Content warning: this essay contains themes that some may find harmful, including sexual assault. Please use discretion when reading it.

I trust you to wash away the white stains, they are so hard to get out. I have been trying for years but that shit is potent. It stains us wāhine and when we walk past each other there's a sombre nod of recognition. I see you sister, we have seen the same shit that we have seen since Hine-nui-te-Pō left for the underworld. Then Māui became a white man with a white god. Then he became Ethan, Jack, and Eric for me. Who is he for you?”

Excerpt from ‘Matua’, by Anna McAllister

It was my 16th birthday when someone first used my body without my permission. Unfortunately, that would not be the last time. It happened again at a house party on the night of my final hand-in for my Bachelor of Fine Arts. This isn’t counting the hundreds of times I have been grabbed or touched without my permission. As a young art student, I would often use my art to unpack the traumas I had collected over the years. To try to heal from them. Naturally, art school became my safe place. Or rather, I created for myself a safe space within the white walls of an art school. I was always hyper-aware of the racism I, and others, faced within the institution, and even though it was my space of self-discovery, it still presented many challenges. My ability to make space for myself came through during my Master of Fine Arts – after I had regained some confidence in my ability to take up space.

As a survivor of sexual assault, I took up space by using my body, by taking back my autonomy. My body is intersectional. I am a fat, Indigenous wahine. I am aware of the fetishisation that is often put over my body, and yet I believe that embracing my body, whether through art, or social media, is a political act. An act of decolonisation. I show my nude body regularly. Instagram, in particular, has become an outlet for me to take up space and take back autonomy. Though anyone can see my Instagram, I know that it’s normally a certain type of person who engages with it – and they are on the body-sovereignty waka. Engari, every so often I will have people who are not on the waka, but because I have control over my Instagram, I can just block them.

Images via @nope.thank.u.very.much (Instagram)

At the end of my master’s programme, my final work was an installation called Te Awa Atua, which consisted of a warm red room and three videos representative of Te Whare Tangata. One of these showed me full-length nude with blood dripping down my legs. The installation was in a separate room to the rest of the exhibition, which I shared with another incredible Māori artist, Maddi Walker. Both Maddi and I felt it was essential our work be in a safe and unmistakably Māori space. So that is what we created, using tikanga, tapu and noa to ensure that the mauri of our art was protected. When finished, this work represented the power of menstruation and the power of wāhine. It was an incredibly fulfilling work to produce. It was a culmination of eight years of learning, decolonising and reclaiming. And although I left art school very much exhausted, I was always in love with this work.

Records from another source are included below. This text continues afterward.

(** The state with the two words of a result written. *)
Definition set_words (st : ARMul_State) (instr lo hi : Z) : ARMul_State :=
  set_reg (set_reg st (BITS instr 12 15) lo) (BITS instr 16 19) hi.

Definition flags64 (scc : bool) (st : ARMul_State) (v : Z) : ARMul_State :=
  if scc then set_ZFlag (set_NFlag st (Z.b2z (Z.testbit v 63))) (Z.b2z (v =? 0)) else st.

Lemma word64_top lo hi : is_u32 lo -> is_u32 hi -> Z.testbit (word64 hi lo) 63 = Z.testbit hi 31.
Proof.
  intros Hl Hh. change 63 with (31 + 32). rewrite <- Z.div_pow2_bits by lia. f_equal.
  unfold word64, is_u32 in *. change (2 ^ 32) with 4294967296. Z.div_mod_to_equations; lia.
Qed.

Lemma flags64_NegZero (scc : bool) st lo hi :
  is_u32 lo -> is_u32 hi ->
  (if scc then ARMul_NegZero st (Z.lor (Z.lor hi (Z.shiftr lo 16)) (Z.land lo 0xffff)) else st)
  = flags64 scc st (word64 hi lo).
Proof.
  intros Hl Hh. destruct scc; [|done]. unfold flags64.
  destruct (words_flags lo hi Hl Hh) as (Hr & Hn & Hz).
  unfold ARMul_NegZero. rewrite NEG_spec, <- testbit31, Hn, Hz, word64_top by done.
  destruct (Z.testbit hi 31) eqn:E; [|by destruct (word64 hi lo =? 0)].
  assert ((word64 hi lo =? 0) = false) as ->; [|done].
  apply Z.eqb_neq. rewrite testbit31 in E by done. apply Z.leb_le in E.
  unfold word64, is_u32 in *. lia.
Qed.

Lemma reg_words st instr lo hi i :
  length (Reg st) = 16%nat -> 0 <= i ->
  reg (set_words st instr lo hi) i
  = if i =? BITS instr 16 19 then hi else if i =? BITS instr 12 15 then lo else reg st i.
Proof.
  intros Hlen Hi. pose proof (BITS_range instr 16 19 ltac:(lia) ltac:(lia)).
  pose proof (BITS_range instr 12 15 ltac:(lia) ltac:(lia)).
  change (2 ^ (19 - 16 + 1)) with 16 in *. change (2 ^ (15 - 12 + 1)) with 16 in *.
  unfold set_words. rewrite reg_set_reg; [|by cbn; rewrite length_updZ|lia..].
  case_match; [done|]. by rewrite reg_set_reg by (done || lia).
Qed.

Section long.
Context (st : ARMul_State) (instr : Z) (Hw : arm_wf st) (Hl : mul64_legal instr = true).

(** The product of the instruction's operands. *)
Definition operands_product (msigned : bool) : Z :=
  long_product msigned (reg st (BITS instr 0 3)) (reg st (BITS instr 8 11)).

Lemma Multiply64_ok msigned scc :
  exists n lo hi,
    Multiply64 st instr msigned scc
    = (n, flags64 scc (set_words st instr lo hi) (word64 hi lo))
    /\ word64 hi lo = operands_product msigned mod W64 /\ is_u32 lo /\ is_u32 hi.
Proof.
  unfold Multiply64. rewrite Hl.
  pose proof (product_words msigned _ _ (reg_u32 st (BITS instr 0 3) Hw)
                (reg_u32 st (BITS instr 8 11) Hw)) as P. cbv zeta in P.
  destruct (mul64_parts _ _) as [lo0 hi0].
  destruct (if msigned && _ then negate64 lo0 hi0 else (lo0, hi0)) as [lo hi].
  destruct P as (P & Hlo & Hhi).
  eexists _, lo, hi. split; [|done]. f_equal. by rewrite flags64_NegZero.
Qed.

Lemma legal_fields :
  BITS instr 16 19 <> 15 /\ BITS instr 12 15 <> 15 /\ BITS instr 16 19 <> BITS instr 12 15.
Proof.
  unfold mul64_legal in Hl. rewrite !andb_true_iff, !negb_true_iff, !Z.eqb_neq in Hl. tauto.
Qed.

Lemma MultiplyAdd64_ok msigned scc :
  exists n lo hi,
    MultiplyAdd64 st instr msigned scc
    = (n, flags64 scc (set_words (set_words st instr (operands_product msigned mod W64 mod 4294967296)
             (operands_product msigned mod W64 / 4294967296)) instr lo hi) (word64 hi lo))
    /\ word64 hi lo
       = (operands_product msigned
          + word64 (reg st (BITS instr 16 19)) (reg st (BITS instr 12 15))) mod W64
    /\ is_u32 lo /\ is_u32 hi.
Proof.
  unfold MultiplyAdd64.
  destruct (Multiply64_ok msigned false) as (n & lo & hi & -> & Hv & Hlo & Hhi).
  cbn [flags64]. destruct legal_fields as (_ & _ & Hne).
  pose proof (BITS_range instr 16 19 ltac:(lia) ltac:(lia)).
  pose proof (BITS_range instr 12 15 ltac:(lia) ltac:(lia)).
  rewrite !reg_words, Z.eqb_refl, (proj2 (Z.eqb_neq (BITS instr 12 15) _)), Z.eqb_refl by (apply Hw || lia).
  pose proof (reg_u32 st (BITS instr 12 15) Hw) as H12.
  pose proof (reg_u32 st (BITS instr 16 19) Hw) as H16.
  pose proof (Add32_ok (reg st (BITS instr 12 15)) lo H12 Hlo) as A.
  destruct (Add32 _ lo) as [r c]. destruct A as (A & Hr & Hc).
  eexists (n + 1), r, (u32 (u32 (reg st (BITS instr 16 19) + hi) + c)).
  assert (Hv2 : lo = operands_product msigned mod W64 mod 4294967296
                /\ hi = operands_product msigned mod W64 / 4294967296).
  { rewrite <- Hv. unfold word64, is_u32 in *. Z.div_mod_to_equations; lia. }
  destruct Hv2 as [<- <-].
  split; [f_equal; by rewrite flags64_NegZero by (done || apply u32_range)|].
  split; [|split; [done|apply u32_range]].
  unfold word64, W64 in *. rewrite <- Z.add_mod_idemp_l, <- Hv by lia.
  unfold is_u32, is_flag, u32 in *. Z.div_mod_to_equations; lia.
Qed.
End long.
(* ===== verification/ThumbProps.v ===== *)
(** * Thumb instructions mean the ARM instructions of the architecture manual

    The syntax of the Thumb instructions that have an ARM equivalent, their 16-bit
    encoding, and the encoding of the equivalent; the decoder of thumbemu.c takes the
    one to the other.  The instructions are few enough to be enumerated. *)

From Stdlib Require Import ZArith Lia Bool.
From stdpp Require Import base numbers option list.
From S2P Require Import Prelude Words ArmState ArmSupp ArmShift ArmExec Thumb ArmLemmas ArmDPProps.

(** ** ARM encodings, condition [AL] *)

(** A data-processing instruction and its three kinds of second operand. *)
Definition enc_dp (opcode s rn rd operand2 : Z) : Z :=
  14 * 2 ^ 28 + opcode * 2 ^ 21 + s * 2 ^ 20 + rn * 2 ^ 16 + rd * 2 ^ 12 + operand2.
Definition op2_imm (rotate imm8 : Z) : Z := 2 ^ 25 + rotate * 2 ^ 8 + imm8.
Definition op2_shift_imm (type imm5 rm : Z) : Z := imm5 * 2 ^ 7 + type * 2 ^ 5 + rm.
Definition op2_shift_reg (type rs rm : Z) : Z := rs * 2 ^ 8 + type * 2 ^ 5 + 2 ^ 4 + rm.

(** Single transfers of words and bytes, pre-indexed upwards without write-back; of
    halfwords and signed bytes; of blocks. *)
Definition enc_ls (byte load rn rd offset : Z) : Z :=
  14 * 2 ^ 28 + 2 ^ 26 + 2 ^ 24 + 2 ^ 23 + byte * 2 ^ 22 + load * 2 ^ 20
  + rn * 2 ^ 16 + rd * 2 ^ 12 + offset.
Definition off_reg (rm : Z) : Z := 2 ^ 25 + rm.
Definition enc_lsh (imm load sh rn rd hi lo : Z) : Z :=
  14 * 2 ^ 28 + 2 ^ 24 + 2 ^ 23 + imm * 2 ^ 22 + load * 2 ^ 20 + rn * 2 ^ 16 + rd * 2 ^ 12
  + hi * 2 ^ 8 + 2 ^ 7 + sh * 2 ^ 5 + 2 ^ 4 + lo.
Definition enc_block (p u w load rn regs : Z) : Z :=
  14 * 2 ^ 28 + 4 * 2 ^ 25 + p * 2 ^ 24 + u * 2 ^ 23 + w * 2 ^ 21 + load * 2 ^ 20
  + rn * 2 ^ 16 + regs.

(** ** Thumb instructions *)

Inductive alu_op : Type :=
| tAND | tEOR | tLSL | tLSR | tASR | tADC | tSBC | tROR | tTST | tNEG | tCMP | tCMN | tORR | tMUL
| tBIC | tMVN.

Inductive lsh_op : Type := tSTRH | tLDSB | tLDRH | tLDSH.

Inductive thumb_instr : Type :=
| T_shift (type imm5 Rs Rd : Z)            (* LSL, LSR, ASR Rd, Rs, #imm5 *)
| T_addsub (imm sub Rn Rs Rd : Z)          (* ADD, SUB Rd, Rs, Rn or #Rn *)
| T_mov_imm (Rd imm8 : Z)
| T_cmp_imm (Rd imm8 : Z)
| T_add_imm (Rd imm8 : Z)
| T_sub_imm (Rd imm8 : Z)
| T_alu (op : alu_op) (Rs Rd : Z)
| T_add_hi (Rs Rd : Z)
| T_cmp_hi (Rs Rd : Z)
| T_mov_hi (Rs Rd : Z)
| T_bx (Rs : Z)
| T_ldr_pc (Rd imm8 : Z)
| T_ls_reg (load byte Ro Rb Rd : Z)
| T_lsh_reg (op : lsh_op) (Ro Rb Rd : Z)
| T_ls_imm (byte load imm5 Rb Rd : Z)
| T_lsh_imm (load imm5 Rb Rd : Z)
| T_ls_sp (load Rd imm8 : Z)
| T_add_pc (Rd imm8 : Z)
| T_add_sp (Rd imm8 : Z)
| T_adjust_sp (sub imm7 : Z)
| T_push (lr regs : Z)
| T_pop (pc regs : Z)
| T_stmia (Rb regs : Z)
| T_ldmia (Rb regs : Z)
| T_swi (imm8 : Z).
(* ===== verification/ArmExcProps.v ===== *)
(** * ARM status register and exceptions

    The status register holds the flags, the masks and the mode; changing it changes
    the mode and nothing of the register file; taking an exception and returning from
    it gives back the interrupted state. *)

From Stdlib Require Import ZArith Lia Bool.
From stdpp Require Import base numbers option list.
From S2P Require Import Prelude Words ArmState ArmSupp ArmShift ArmExec ArmLemmas ArmBanks ArmTyped.

(** ** The fields of the status register *)

(** [CPSR] of its parts. *)
Definition cpsr_word (n z c v s t i m : Z) : Z :=
  Z.lor (Z.lor (Z.lor
    (Z.lor (Z.lor (Z.lor (Z.lor (shl n 31) (shl z 30)) (shl c 29)) (shl v 28)) (shl s 27))
    (shl i 6)) m) (shl t 5).

Lemma CPSR_word st :
  CPSR st = cpsr_word (NFlag st) (ZFlag st) (CFlag st) (VFlag st) (SFlag st) (TFlag st)
              (IFFlags st) (Mode st).
Proof. done. Qed.

(** What reads the parts back. *)
Definition cpsr_reads (w n z c v s t i m : Z) : bool :=
  (flag_of w NBIT =? n) && (flag_of w ZBIT =? z) && (flag_of w CBIT =? c)
  && (flag_of w VBIT =? v) && (flag_of w SBIT =? s) && (flag_of w TBIT =? t)
  && (Z.land (Z.shiftr (Z.land w INTBITS) 6) 3 =? i) && (Z.land w MODEBITS =? m)
  && (0 <=? w) && (w <? 4294967296).

Definition modes32 : list Z :=
  [USER32MODE; FIQ32MODE; IRQ32MODE; SVC32MODE; ABORT32MODE; UNDEF32MODE; SYSTEM32MODE].

(** The statement on all the flags, masks and modes, by computation: the word, and
    the word an exception [mask], [mode] puts in its place. *)
Definition all_flags (p : Z -> bool) : bool := forallb p [0; 1].
Definition all_cpsr (p : Z -> Z -> Z -> Z -> Z -> Z -> Z -> Z -> bool) : bool :=
  all_flags (fun n => all_flags (fun z => all_flags (fun c => all_flags (fun v =>
  all_flags (fun s => all_flags (fun t =>
  forallb (fun i => forallb (p n z c v s t i) modes32) [0; 1; 2; 3])))))).

Lemma all_flags_spec p x : all_flags p = true -> is_flag x -> p x = true.
Proof.
  unfold all_flags. cbn. rewrite !andb_true_iff. intros (H0 & H1 & _) [-> | ->]; done.
Qed.

Lemma mode32_In m : mode32 m = true -> In m modes32.
Proof.
  unfold mode32. rewrite !orb_true_iff, !Z.eqb_eq. cbn. intros H.
  repeat destruct H as [H|H]; auto 10.
Qed.

Lemma all_cpsr_spec p st :
  all_cpsr p = true -> arm_wf st ->
  p (NFlag st) (ZFlag st) (CFlag st) (VFlag st) (SFlag st) (TFlag st) (IFFlags st) (Mode st)
  = true.
Proof.
  intros H [? ? ? ? ? ? ? Hn Hz Hc Hv Hs Ht Hi Hm ? ?]. unfold all_cpsr in H.
  pose proof (all_flags_spec _ _ H Hn) as H1. pose proof (all_flags_spec _ _ H1 Hz) as H2.
  pose proof (all_flags_spec _ _ H2 Hc) as H3. pose proof (all_flags_spec _ _ H3 Hv) as H4.
  pose proof (all_flags_spec _ _ H4 Hs) as H5. pose proof (all_flags_spec _ _ H5 Ht) as H6.
  assert (Hin : In (IFFlags st) [0; 1; 2; 3]) by (cbn; lia).
  pose proof (proj1 (forallb_forall _ _) H6 _ Hin) as H7.
  apply (proj1 (forallb_forall _ _) H7). by apply mode32_In.
Qed.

There are a few images of Te Awa Atua, one of which I used for an article called ‘The Angry Brown Woman: My Issue With Art Schools’. This article was a critique of the ‘liberal’ art school – a description of my time at university and the nature of the colonial institution. It was published both here on The Pantograph Punch, and on The Spinoff. I felt good sharing my image on these platforms, as I knew how it was being used and I trusted both these publishers to look after it and me, the same way I had done with the physical work.

Fast forward seven months, and I am on a popular art networking website, The Big Idea, and to my shock, I see my naked body front and centre. Confused, I click on the article to find that my body has been used in a PR piece about my former university. More specifically, to promote the very master’s programme I had completed. At first I laugh, thinking how ironic it is that they have used my image after I wrote an article calling out their racist behaviours. Then I cry. I cry because my body, my beautiful, fat, Māori body, has been taken from me, and used by the very people who knew that it had been used before. Due to the nature of my practice, the course coordinators quoted in the article are aware of my history as a sexual assault survivor and the intracate relationship I have with my work. The article says that “The programme honours obligations under Te Tiriti; the teaching is culturally aware.” The irony of this statement seemed lost on the university when they wrote this while colonising my body. I can’t help but wonder if this act is a power play, something to remind me that, even though I could write an article about my time there, they still own my mahi, my mauri, my tinana.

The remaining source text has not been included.